Design and exploitation of high-property and multifunctional emitters for achieving immobilization-free, label-free, enzyme-free, and dual-mode determination of microRNA (miRNA) with high sensitivity and selectivity are particularly urgent but remain a huge challenge. Herein, for the first time, we reported an Ir3+-based N-heterocyclic complex, namely, IrPyPt, ascertained its phosphorescence and electrochemiluminescence (ECL) dual-emission behavior in homogeneous solution, and discovered its turn-up phosphorescence and signal-off ECL response to G-quadruplex DNA over other DNAs. Inspired by this, IrPyPt was pioneered as an emitter to combine nucleic acid probes (ON1 and ON2) for developing a phosphorescence and ECL dual-mode homogeneous biosensor, which was applied to label-free, enzyme-free, highly sensitive, and credible analysis of miRNA-21 used as a target analyte. miRNA-21 triggered the hybridization chain reaction of ON1 and ON2 to generate abundant G-quadruplexes, which caught IrPyPt to yield IrPyPt@G-quadruplex, in which the intramolecular rotary motion of IrPyPt was inhibited and IrPyPt was unable to diffuse to the electrode, contributing to a highly boosted phosphorescence emission and a sharply declined ECL emission.
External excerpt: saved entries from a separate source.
(** X8.  Bookkeeping of the active sessions.  In every state the registry
    can reach (sessions created and removed, trackers of sessions worked on
    in between), [get_active_sessions()] lists pairwise distinct ids, as
    many as [active_session_count], and an id is listed exactly when
    [get_session] finds it.  [create_session] adds one to
    [active_session_count] for a new id and nothing for a present one;
    [remove_session] takes one off for a present id and nothing for an
    absent one. *)
Theorem active_sessions_bookkeeping calls :
  let m := run calls init in
  NoDup (get_active_sessions m) /\
  active_session_count m = Z.of_nat (length (get_active_sessions m)) /\
  (forall sid, sid ∈ get_active_sessions m <-> is_Some (get_session sid m)) /\
  (forall sid md utcnow t_cost t_latency,
     active_session_count
       (fst (fst (create_session sid md utcnow t_cost t_latency m)))
     = (active_session_count m
        + match get_session sid m with Some _ => 0 | None => 1 end)%Z) /\
  (forall sid utcnow,
     active_session_count (fst (fst (remove_session sid utcnow m)))
     = (active_session_count m
        - match get_session sid m with Some _ => 1 | None => 0 end)%Z).
Proof.
  intros m.
  destruct (system_ok_run calls init system_ok_init) as (Hkeys & _).
  fold m in Hkeys.
  split; [exact Hkeys|]. split.
  { unfold active_session_count, get_active_sessions, dict_keys.
    now rewrite length_fmap. }
  split.
  { intros sid. symmetry. apply dict_get_is_Some_keys. }
  split.
  - intros sid md utcnow t_cost t_latency.
    unfold create_session, get_session, active_session_count.
    destruct (dict_get (_sessions m) sid) eqn:Hget; simpl; [lia|].
    rewrite (dict_set_absent _ _ _ Hget), length_app. simpl. lia.
  - intros sid utcnow.
    pose proof (length_pop_present (_sessions m) sid Hkeys) as Hpres.
    pose proof (length_pop_absent (_sessions m) sid) as Habs.
    unfold remove_session, get_session, active_session_count, dict_pop in *.
    simpl in *.
    destruct (dict_get (_sessions m) sid) eqn:Hget; simpl.
    + specialize (Hpres (mk_is_Some _ _ eq_refl)). lia.
    + specialize (Habs eq_refl). lia.
Qed.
With this design, dual-mode analysis of miRNA-21 was achieved with limits of detection down to 1.40 and 0.18 pM, respectively. Furthermore, the dual-mode biosensor was triumphantly applied to determine the concentration of miRNA-21 in cancer cell lysates and thus provided a great potential alternative for miRNA-related diseases' early and accurate diagnosis.